= Norman Frederick Frome =

English ornithologist (1899–1982)

Sir Norman Frederick Frome CIE, DFC (23 September 1899 - 28 November 1982) was an English ornithologist.

Frome was born in Aldershot, and was educated at Fairfield Grammar School and at the University of Bristol.

Frome worked in India after joining the Indian Posts and Telegraphs Department in 1923 after serving in the RAF. In 1937 he became Director of Telegraphs and in 1941 Postmaster General. During this time he made studies on the birds of various parts of India. These studies are the oldest and most comprehensive studies of the birds of the Delhi region.
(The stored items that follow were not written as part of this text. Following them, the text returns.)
(** * lagom: the IMPALA-style actor-critic agent and its V-trace targets

    A shallow embedding of [legacy/impala/.../agent.py] (classes [Agent]:
    [__init__], [choose_action], [learn], [checkpoint]) together with the
    V-trace estimator it calls.  Tensor entries are real numbers; Python
    exceptions are an explicit [Raise] result; attribute mutation is explicit
    state passing. *)

From Stdlib Require Import String Ascii DecimalString DecimalZ.
From Stdlib Require Import Reals Lra Lia ZArith Bool List.
Import ListNotations.

Set Implicit Arguments.

(** ** Exceptions and results *)

Inductive exn : Type :=
| ValueError      (* numpy: need at least one array to concatenate *)
| RuntimeError    (* torch: shape errors of cat / split *)
| AttributeError  (* a missing attribute of the module *)
| IndexError      (* indexing an empty list *)
| AssertionError  (* a failed assert *)
| ShapeError.     (* V-trace: mismatched input lengths *)

Inductive result (A : Type) : Type :=
| Ok (a : A)
| Raise (e : exn).

Arguments Ok {A} a.
Arguments Raise {A} e.

(** ** The V-trace estimator *)

Module VTrace.
Local Open Scope R_scope.

(** One time step of a trajectory, as the estimator reads it. *)
Record Step : Type := mkStep {
  mu_logp : R;   (* behaviour-policy log-probability *)
  pi_logp : R;   (* target-policy log-probability *)
  reward  : R;
  value   : R;   (* V[t] *)
  done    : bool
}.

(** [done[t]] read as a number, as in [1 - done[t]]. *)
Definition done_R (d : bool) : R := if d then 1 else 0.

Definition ratio (s : Step) : R := exp (pi_logp s - mu_logp s).

Definition rho (clip_rho : R) (s : Step) : R := Rmin (ratio s) clip_rho.

Definition c (clip_pg_rho : R) (s : Step) : R := Rmin (ratio s) clip_pg_rho.

Definition delta (gamma clip_rho : R) (s : Step) (V_next : R) : R :=
  rho clip_rho s * (reward s + gamma * V_next * (1 - done_R (done s)) - value s).

(** What the backward loop carries from step [t+1] to step [t]. *)
Record Acc : Type := mkAcc {
  V_next       : R;        (* V[t+1], or V_last at the end *)
  vtarget_next : R;        (* vtarget[t+1], or V_last at the end *)
  vtargets     : list R;   (* vtarget[t+1 ..] *)
  advantages   : list R    (* advantage[t+1 ..] *)
}.

Definition backward_step (gamma clip_rho clip_pg_rho : R) (s : Step) (a : Acc) : Acc :=
  let vt := value s + delta gamma clip_rho s (V_next a)
            + gamma * c clip_pg_rho s * (1 - done_R (done s))
              * (vtarget_next a - V_next a) in
  let adv := c clip_pg_rho s
             * (reward s + gamma * (1 - done_R (done s)) * vtarget_next a - value s) in
  {| V_next := value s;
     vtarget_next := vt;
     vtargets := vt :: vtargets a;
     advantages := adv :: advantages a |}.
He wrote extensively in the Journal of the Bombay Natural History Society.
He was also interested in astronomy, member of the British Astronomical Association from 28 November 1962 until his death.

==Publications==
- Frome, N F (1946): Birds noted in the Mahasu-Narkanda-Baghi area of the Simla Hills. JBNHS. 46(2):308-316.
- Frome, N F (1947): The birds of Delhi and District. JBNHS. 47(2):277-300.
- Frome, N F (1948): The birds of Delhi and District. JBNHS. 47(4):751-753.
- Frome, N F (1945): A note on birds of the Simla foothills. JBNHS. 45(3):422-425.